The third objective under the Accountability section are centered around the Civilian Appeals Board (CAB). Some of the strategies are to evaluate conflicts of interest, adjust the time and location of the Civilian Appeals Board meetings to increase community participation, and ensure that the finding of the CAB are reported publicly. Again, more clarity is needed on how this information will be accessible to the public.

Under the section entitled Restorative Justice, there are also 3 objectives. The first objective has tremendous potential, which includes:

  • Partner with the City Attorney’s Office to address historical systemic inequities and to create alternatives that can be utilized in addition to traditional prosecution
  • Evaluate and recommend the decriminalization of crimes or changes to policies, ordinances, and laws that disparately impact communities of color
  • Implement programming that assists formerly incarcerated individuals with re-establishing themselves as productive members of society
  • Implement expungement programs and other strategies that increase the ability of community members to obtain employment and housing after obtaining a criminal conviction

In this section, the OPA needs to reach out to the community to solicit ways to achieve these strategies, which should include an evaluation and oppositional approach to mass incarceration, plus an abolitionist approach to Restorative Justice, which would not only benefit those most impacted by mass incarceration, but demonstrate that the way Grand Rapids does policing and the size of the GRPD budget are NOT necessary.

The second objective under Restorative Justice includes, “facilitating discussion regarding understand the racist origins of the historic tension between public safety and race.” This could be an important conversation, but depending on how it is facilitated, by whom, and who would be involved. Too often when cops are present, people don’t feel safe speaking the truth. This discussion should be held throughout the year and they should center community voices.

The third objective in this section is primarily about more data collection on when people are stopped by the GRPD, in traffic or otherwise. We all know what these studies have produced in the past, with damning evidence, but no real outcomes or consequences for the GRPD.

The fourth and final section of the OPA document is entitled Engagement and Empowerment. Under objective one we find, “Create pathways to to elevate community voice in all policing operations” and ways to engage historically marginalized populations to be engaged with the GRPD. I find it hard to believe that this will be taken seriously, since there is very little trust between marginalized communities and the cops, plus what does it even mean to elevate community voices in policing?
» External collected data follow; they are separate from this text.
Lemma startsWith_fence3 (x y z : N) (s : jsstring) :
  startsWith fence (x :: y :: z :: s)
  = N.eqb 96 x && (N.eqb 96 y && (N.eqb 96 z && true)).
Proof. reflexivity. Qed.

(** The search passes over a text without fence in front of an opener. *)
Lemma exec_gap (g X pre : jsstring) :
  noFence g ->
  exec V0.codeBlockRegex pre (g ++ fence ++ X)
  = exec V0.codeBlockRegex (pre ++ g) (fence ++ X).
Proof.
  intros Hg. apply exec_skip. intros g1 g2 E Hne.
  destruct (startsWith fence (g2 ++ fence ++ X)) eqn:S;
    [|now apply matchAt_nofence].
  assert (Hg2 : includes fence g2 = false).
  { unfold noFence in Hg. rewrite E in Hg. now apply includes_false_suffix in Hg. }
  apply includes_false_head in Hg2.
  destruct g2 as [|x [|y [|z g2]]]; [congruence| | |].
  - change ([x] ++ fence ++ X) with (x :: 96%N :: 96%N :: 96%N :: X) in *.
    rewrite startsWith_fence3 in S.
    apply andb_true_iff in S as [Sx _]. apply N.eqb_eq in Sx. subst x.
    apply (matchAt_tick X).
  - change ([x; y] ++ fence ++ X)
      with (x :: y :: 96%N :: 96%N :: 96%N :: X) in *.
    rewrite startsWith_fence3 in S.
    apply andb_true_iff in S as [Sx S]. apply andb_true_iff in S as [Sy _].
    apply N.eqb_eq in Sx, Sy. subst x y.
    apply (matchAt_tick (96%N :: X)).
  - change ((x :: y :: z :: g2) ++ fence ++ X)
      with (x :: y :: z :: g2 ++ fence ++ X) in S.
    rewrite startsWith_fence3 in *. congruence.
Qed.

Lemma run_body_none (w junk : jsstring) (cp : caps) :
  forallb isWord w = true -> noFence junk ->
  run (Cls (N.eqb NL) +++ Grp 2 (StarLazy anyChar) +++ Lit fence)%re
      (w ++ NL :: junk) cp (fun s' c => Some (s', c))
  = None.
Proof.
  intros Hw Hj. rewrite run_Cat.
  destruct w as [|x w].
  - simpl app. rewrite run_Cls_cons, N.eqb_refl, run_Cat, run_Grp.
    apply run_StarLazy_none. intros s1 s2 ->.
    apply run_Lit_fail.
    apply includes_false_head. now apply includes_false_suffix in Hj.
  - simpl in Hw. apply andb_true_iff in Hw as [Hx _].
    simpl app. rewrite run_Cls_cons. now rewrite isWord_not_nl.
Qed.

(** An opener that no fence closes is no match. *)
Lemma matchAt_unclosed (t junk : jsstring) :
  forallb isWord t = true -> noFence junk ->
  matchAt V0.codeBlockRegex (fence ++ t ++ NL :: junk) = None.
Proof.
  intros Hw Hj. unfold matchAt, V0.codeBlockRegex.
  rewrite run_Cat. fold fence. rewrite run_Lit_app, run_Cat, run_Opt, run_Grp.
  unfold Plus. rewrite run_Cat.
  destruct t as [|x t].
  - simpl app. rewrite run_Cls_cons.
    change (isWord NL) with false. cbv iota.
    now apply (run_body_none []).
  - pose proof Hw as Hw'. simpl in Hw. apply andb_true_iff in Hw as [Hx Hw].
    simpl app. rewrite run_Cls_cons, Hx.
    rewrite run_Star_none; trivial.
    + now apply (run_body_none (x :: t)).
    + reflexivity.
    + intros w1 w2 ->.
      match goal with |- (if ?b then _ else _) = _ => destruct b end;
        [|reflexivity].
      apply run_body_none; trivial.
      rewrite forallb_app in Hw. apply andb_true_iff in Hw. tauto.
Qed.
(** X16.  A record's [source] is the name of the configured source that
    yielded it, and only the sources named [usa.gov] and [digital.gov] ever
    yield a record: [challenge.gov] and any other name contribute nothing,
    whatever the network answers.  So every record that a scan returns
    carries one of these two sources, under which it is configured. *)
Theorem records_come_from_two_sources :
  (forall source_name config r,
      r ∈ contribution (source_name, config) ->
      source r = source_name
      /\ (source_name = "usa.gov" \/ source_name = "digital.gov"))
  /\ (forall config, contribution ("challenge.gov", config) = [])
  /\ (forall srcs r,
        r ∈ (scan_sources srcs).1 ->
        (source r = "usa.gov" \/ source r = "digital.gov")
        /\ exists config, (source r, config) ∈ srcs).
Proof.
  assert (forall source_name config r,
            r ∈ contribution (source_name, config) ->
            source r = source_name
            /\ (source_name = "usa.gov" \/ source_name = "digital.gov")) as Hc.
  { intros source_name config r Hr.
    pose proof (contribution_source source_name config) as H.
    rewrite Forall_forall in H. by apply H. }
  split; [exact Hc|]. split.
  - intros config.
    destruct (contribution ("challenge.gov", config)) as [|r l] eqn:Hl; [reflexivity|].
    destruct (Hc "challenge.gov" config r) as [_ [H|H]]; [rewrite Hl; by left|..];
      discriminate.
  - intros srcs r Hr. unfold scan_sources in Hr. cbn [fst] in Hr.
    apply DedupProps.elem_of_deduplicate_input in Hr.
    rewrite CollectorProps.scan_fold_split in Hr. cbn [fst app] in Hr.
    induction srcs as [|[source_name config] srcs IH]; simpl in Hr;
      [by apply elem_of_nil in Hr|].
    apply elem_of_app in Hr as [Hr|Hr].
    + destruct (Hc _ _ _ Hr) as [Hs Hn]. rewrite Hs. split; [exact Hn|].
      exists config. by left.
    + destruct (IH Hr) as [Hn [config' Hin]]. split; [exact Hn|].
      exists config'. by right.
Qed.
(** X21: the base peak facade stops at the first tier whose attribute is
    there, even when it is [None] or an empty set, and answers [None]
    without looking at the tiers below; the total ion current facade skips
    a tier that is [None]. *)
Theorem base_peak_stops_at_none :
  (deconvoluted_peak_set scan = IsNone \/ deconvoluted_peak_set scan = Has [] ->
   BasePeakMethods._guess scan = Ok BasePeakMethods.NoPeak)
  /\ (deconvoluted_peak_set scan = Missing ->
      peak_set scan = IsNone \/ peak_set scan = Has [] ->
      BasePeakMethods._guess scan = Ok BasePeakMethods.NoPeak)
  /\ (forall ps,
        deconvoluted_peak_set scan = IsNone -> peak_set scan = Has ps ->
        TICMethods._guess scan = Ok (total (map FittedPeak.intensity ps)))
  /\ (deconvoluted_peak_set scan = Has [] -> TICMethods._guess scan = Ok 0).
Proof.
  unfold BasePeakMethods._guess, TICMethods._guess,
    BasePeakMethods.deconvoluted, BasePeakMethods.centroided,
    TICMethods.deconvoluted, TICMethods.centroided.
  split; [intros [-> | ->]; reflexivity|].
  split; [intros -> [-> | ->]; reflexivity|].
  split; [intros ps -> ->; reflexivity | intros ->; reflexivity].
Qed.

(** X22: the total ion current is taken from the deconvoluted peaks when
    there are any, else from the picked peaks, else from the raw
    intensities; a tier whose attribute is absent or [None] is passed
    over. *)
Theorem tic_tier_order :
  (forall peaks, deconvoluted_peak_set scan = Has peaks ->
     TICMethods._guess scan
     = Ok (total (map DeconvolutedPeak.intensity peaks)))
  /\ (forall ps,
        deconvoluted_peak_set scan = Missing
        \/ deconvoluted_peak_set scan = IsNone ->
        peak_set scan = Has ps ->
        TICMethods._guess scan = Ok (total (map FittedPeak.intensity ps)))
  /\ (forall a,
        deconvoluted_peak_set scan = Missing
        \/ deconvoluted_peak_set scan = IsNone ->
        peak_set scan = Missing \/ peak_set scan = IsNone ->
        arrays scan = Has a ->
        TICMethods._guess scan = Ok (total (RawDataArrays.intensity a))).
Proof.
  unfold TICMethods._guess, TICMethods.deconvoluted, TICMethods.centroided,
    TICMethods.raw.
  split; [intros peaks ->; reflexivity|].
  split; [intros ps [-> | ->] ->; reflexivity|].
  intros a [-> | ->] [-> | ->] ->; reflexivity.
Qed.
Frankly, little of this can be taken seriously, not unless the community has real control over policing.

In the second objective with Engagement and Empowerment, there are strategies like a civil rights youth academy for middle schoolers with stakeholders and hosting a Law Day to introduce middle schoolers to policing. Middle school age children should not have to interact with cops and a civil rights academy should also not include police, but could be effective if it was run like the Freedom Schools were during the Civil Rights era.

The third objective in this section all centers around the idea of making all people feel safe at all times. If the city is serious about this, then the GRPD needs to stop targeting people in Black and latinx neighborhoods and stop over-policing people subjected to poverty. The City also needs to actually defund the GRPD and redirect funds to Black residents and allow them to determine how this money would be used. These action would actually help build trust between residents and the City, by moving in the direction of defunding and paying reparations for those who have been affected by policing.

Again, this document from the Office of Oversight and Public Accountability might be seen as an important step forward, but as we note throughout our assessment, the plan has no real teeth to many of the strategies, too much incremental reformism and no autonomy for a community watchdog group to truly function.